Essie Shor, born Esia Levine, was born on December 3rd, 1925, in the Polish town of Novogrudok (what is now northeast Belarus). She lived with her father, Sidney, a bookbinder, her mother Kunia, her sisters Mariashke and Rivale, and brothers Aron and Israel. When she was just 16, Nazis invaded Poland, and soon after, bombs began descending onto her town. The war had officially reached them, and her life was drastically changed.
When the Nazis invaded Novogrudok, they forced Jewish families to give up all of their belongings, and Jewish children were no longer allowed to attend school. In an effort to keep a low profile and distance themselves from the activities in the city center, Essie’s family left to stay on the outskirts of town, first with her uncle Yoshke, then further out to the homestead of her Bielski cousins.

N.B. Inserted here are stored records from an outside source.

(* ===== verification/BitmapProofs.v ===== *)
(** * Bitmaps as sets of bits

    The bits of a bitmap, the effect of a word update on them, and what the range
    updates and the searches do to single bits. *)

From S2P Require Import Prelude BitOps Bitmap.

(** The bit with number [k]; past the end all bits are clear. *)
Definition bit (bm : bitmap) (k : Z) : bool := from_option (fun w => Z.testbit w (k mod 64)) false (bm !! Z.to_nat (k / 64)).

(** Every word of the array has 64 bits. *)
Definition wf (bm : bitmap) : Prop := Forall (uint 64) bm.

(** The number of bits of the array *)
Definition bits_of (bm : bitmap) : Z := 64 * Z.of_nat (length bm).

(** [bm'] has the bits of [bm], those of word [p] changed by [g]. *)
Definition updated (g : Z -> bool -> bool) (p : Z) (bm bm' : bitmap) : Prop :=
  wf bm' /\ length bm' = length bm /\
  forall k, 0 <= k -> bit bm' k = if bool_decide (64 * p <= k < 64 * p + 64) then g (k - 64 * p) (bit bm k) else bit bm k.

Ltac zdiv := unfold BIT_WORD, BITS_TO_LONGS, BITS_PER_LONG, bits_of in *; Z.to_euclidean_division_equations; lia.

(** ** Words *)

Lemma word_testbit w j : uint 64 w -> 64 <= j -> Z.testbit w j = false.
Proof.
  intros Hw Hj. destruct (decide (w = 0)) as [->|]; [by rewrite Z.bits_0|].
  apply Z.bits_above_log2; unfold uint in *; [lia|]. assert (Z.log2 w < 64) by (apply Z.log2_lt_pow2; lia). lia.
Qed.
(* ===== verification/BitmapSets.v ===== *)
(** * Operations on whole bitmaps

    Tests, combinations, counts and copies of bitmaps, as operations on the sets of
    their bits. *)

From S2P Require Import Prelude BitOps Bitmap BitmapProofs BitmapSearch.

(** The words [v k] that hold bits below [n] have the bits [B]. *)
Definition reads (v : nat -> option Z) (B : Z -> bool) (n : Z) : Prop := forall k, 64 * Z.of_nat k < n ->
  exists w, v k = Some w /\ uint 64 w /\ forall j, 0 <= j < 64 -> Z.testbit w j = B (64 * Z.of_nat k + j).

Lemma reads_words bm n : wf bm -> n <= bits_of bm -> reads (fun k => bm !! k) (bit bm) n.
Proof.
  intros Hwf Hn k Hk. destruct (word_bits bm (Z.of_nat k) Hwf) as (w & _ & Hw & Hu & Hb); [unfold bits_of in *; lia|].
  rewrite Nat2Z.id in Hw. by exists w.
Qed.

Lemma reads_not bm n : wf bm -> n <= bits_of bm -> reads (fun k => w ← bm !! k; Some (not64 w)) (fun k => negb (bit bm k)) n.
Proof.
  intros Hwf Hn k Hk. destruct (reads_words bm n Hwf Hn k Hk) as (w & -> & Hu & Hb). eexists. split; [done|]. split; [auto with words|].
  intros j Hj. by rewrite not64_testbit, Hb by done.
Qed.

(** [f] works on the bits of two words as [g] does. *)
Definition bitwise (f : Z -> Z -> Z) (g : bool -> bool -> bool) : Prop := forall w1 w2, uint 64 w1 -> uint 64 w2 ->
  uint 64 (f w1 w2) /\ forall j, 0 <= j < 64 -> Z.testbit (f w1 w2) j = g (Z.testbit w1 j) (Z.testbit w2 j).

Lemma bitwise_and : bitwise Z.land andb.
Proof. split; [auto with words|]. intros. apply Z.land_spec. Qed.

Lemma bitwise_or : bitwise Z.lor orb.
Proof. split; [auto with words|]. intros. apply Z.lor_spec. Qed.

Lemma bitwise_xor : bitwise Z.lxor xorb.
Proof. split; [auto with words|]. intros. apply Z.lxor_spec. Qed.

Lemma bitwise_andnot : bitwise (fun w1 w2 => Z.land w1 (not64 w2)) (fun b1 b2 => b1 && negb b2).
Proof. split; [auto with words|]. intros. by rewrite Z.land_spec, not64_testbit. Qed.

Lemma reads_word2 f g bm1 bm2 n : bitwise f g -> wf bm1 -> wf bm2 -> n <= bits_of bm1 -> n <= bits_of bm2 ->
  reads (word2 f bm1 bm2) (fun k => g (bit bm1 k) (bit bm2 k)) n.
Proof.
  intros Hf Hw1 Hw2 Hn1 Hn2 k Hk. destruct (reads_words bm1 n Hw1 Hn1 k Hk) as (w1 & E1 & Hu1 & Hb1), (reads_words bm2 n Hw2 Hn2 k Hk) as (w2 & E2 & Hu2 & Hb2).
  unfold word2. simpl in E1, E2. rewrite E1, E2. cbn [mbind option_bind]. eexists. split; [done|]. destruct (Hf w1 w2 Hu1 Hu2) as [Hu Hb]. split; [done|].
  intros j Hj. by rewrite Hb, Hb1, Hb2.
Qed.

Lemma reads_le v B n m : reads v B n -> m <= n -> reads v B m.
Proof. intros Hr Hm k Hk. apply Hr. lia. Qed.

(** ** Tests *)

Lemma words_zero_ok v B : forall n k, reads v B (64 * (Z.of_nat k + Z.of_nat n)) ->
  exists b, words_zero v k n = Some b /\ (b = true <-> forall i, 64 * Z.of_nat k <= i < 64 * (Z.of_nat k + Z.of_nat n) -> B i = false).
Proof.
  induction n as [|n IH]; intros k Hr; cbn [words_zero].
  { exists true. split; [done|]. split; [|done]. intros _ i. lia. }
  destruct (Hr k) as (w & -> & Hu & Hb); [lia|]. cbn [mbind option_bind].
  destruct (negb (w =? 0)) eqn:Ez.
  - exists false. split; [done|]. split; [done|]. intros Hall. apply word_nonzero in Ez as (j & Hj & Ht); [|done].
    rewrite Hb, Hall in Ht by lia. done.
  - apply negb_false_iff, Z.eqb_eq in Ez as ->. destruct (IH (S k)) as (b & -> & Hall). { eapply reads_le; [exact Hr|lia]. }
    exists b. split; [done|]. rewrite Hall. split; intros Hi i Hin; [|apply Hi; lia].
    destruct (decide (i < 64 * Z.of_nat (S k))); [|apply Hi; lia]. specialize (Hb (i - 64 * Z.of_nat k)). rewrite Z.bits_0 in Hb.
    replace (64 * Z.of_nat k + (i - 64 * Z.of_nat k)) with i in Hb by lia. symmetry. apply Hb. lia.
Qed.

Lemma last_word_testbit bits j : bits mod 64 <> 0 -> 0 <= j < 64 -> Z.testbit (BITMAP_LAST_WORD_MASK bits) j = (j <? bits mod 64).
Proof. intros Hm Hj. rewrite last_mask_testbit by done. assert ((- bits) mod 64 = 64 - bits mod 64) as -> by zdiv. destruct (Z.ltb_spec (j + (64 - bits mod 64)) 64), (Z.ltb_spec j (bits mod 64)); lia || done. Qed.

One day, on a trip back into town to gather their belongings from home, Essie saw that prominent Jewish community figures- teachers, intellectuals, professionals – had been rounded up and murdered. Soon after, the Nazis dictated that Jews were not permitted to leave town, and her brothers decided to return to the Bielski’s homestead, while the rest of the family planned to follow afterward. By the time Essie and the rest of her family attempted to leave town, police blockades turned them back, and they were called to the town courthouse along with the rest of Novogrudok’s Jews. Everyone was scared and knew that potential death awaited them. Essie recognized one of the Nazi officers who marched into the courtyard as one of her father’s clients, and suddenly ran up to him and pleaded for their lives. She told him that her father, the only bookbinder in town, would be needed and should be spared. She and her father were ordered back inside the courthouse, leaving the rest of her family behind. She later found out that the Nazis had killed 4,000 people that day, and after a moment of relief that her life had been spared, she felt intense grief at the loss of her family.
Her father and the rest of those who survived were herded into a ghetto and put to work. Soon, Essie was assigned a housekeeping job with a Polish family. She was treated well and enjoyed working for the Foltanskis until a new law went into effect forbidding Jews to work for anyone but Germans. Essie recalled life in the ghetto and outside of town as being always full of fear. New laws were passed every day restricting their freedoms, and defying the rules could mean death. Neighbors and friends, she once knew now ignored her in the street.
One day, her former employer, Mrs. Foltanski, boldly visited Essie in the ghetto and told her about a group of partisan fighters – former Russian POWs who escaped the Nazis and were hiding in the woods. Then she learned that there were also Jewish partisans. She knew her Bielski cousins had escaped into the woods, but did not yet realize that they had started the largest all Jewish brigade of partisan fighters. Her father’s friend, Gutel, agreed to lead her to the partisans, but her father did not want to join, fearing for his well being and survival out in the woods. When she escaped and reached the forest, she was immediately soothed by the sound of singing coming from the partisans. She once again had hope.
Essie was reunited with her cousins Tuvia, Asael, Zus, and Aron Bielski. They were the leaders of the brigade and well respected by everyone. Living with the partisans gave her a new sense of freedom, but she recalled going from feeling caged to feeling hunted. After some time with them, she knew she had to convince her father to join, and after she wrote to him, he did so.
Essie knew she needed a gun for survival and convinced Tuvia to get her a rifle. She was one of the only females in the group with one. She learned how to care for the gun, and always kept it with her. She soon began standing guard duty at night to protect the brigade. Although she helped with cooking and caring for the brigade, she also went on missions to obtain food, supplies, and strategic information, and this gave her a new sense of self-esteem and belonging.
Once, on a mission, she encountered Russian partisans who claimed that the Bielski partisans acted in their self-interests and did not focus on advancing the end of the war. Faced with the pressure of defending her brigade’s honor, and of proving herself as a female fighter, she agreed to join them on a mission to blow up a railway bridge to thwart German transportation. She ended up staying behind to care for one of their drunken members. The next day, they left her behind in the village. Because her original brigade had already returned to the forest, the only way for her to get back safely was to threaten a Polish farmer to take her across the river and back to her brigade. She felt pride at having stood up for herself and for her partisan brigade.
As the end of the war neared, Essie and another female fighter in her brigade, Itka, went on a mission to face Nazi soldiers head-on, even though her father protested. She survived, and soon the war ended. She later went back into town and thanked those who had helped her.
Following the war, Essie met and married Jerry Shor after a one-month courtship. Eventually, she and her husband moved with their two-year-old daughter to New York, where they had a second daughter. Essie worked for a major book manufacturer, and eventually went back to school to get her college degree and became a public school teacher, retiring at age 80. She lived in the Bronx, New York for many years but has since moved to Pennsylvania to be near her family. She has one surviving daughter, Lora, three grandchildren, and one great-granddaughter.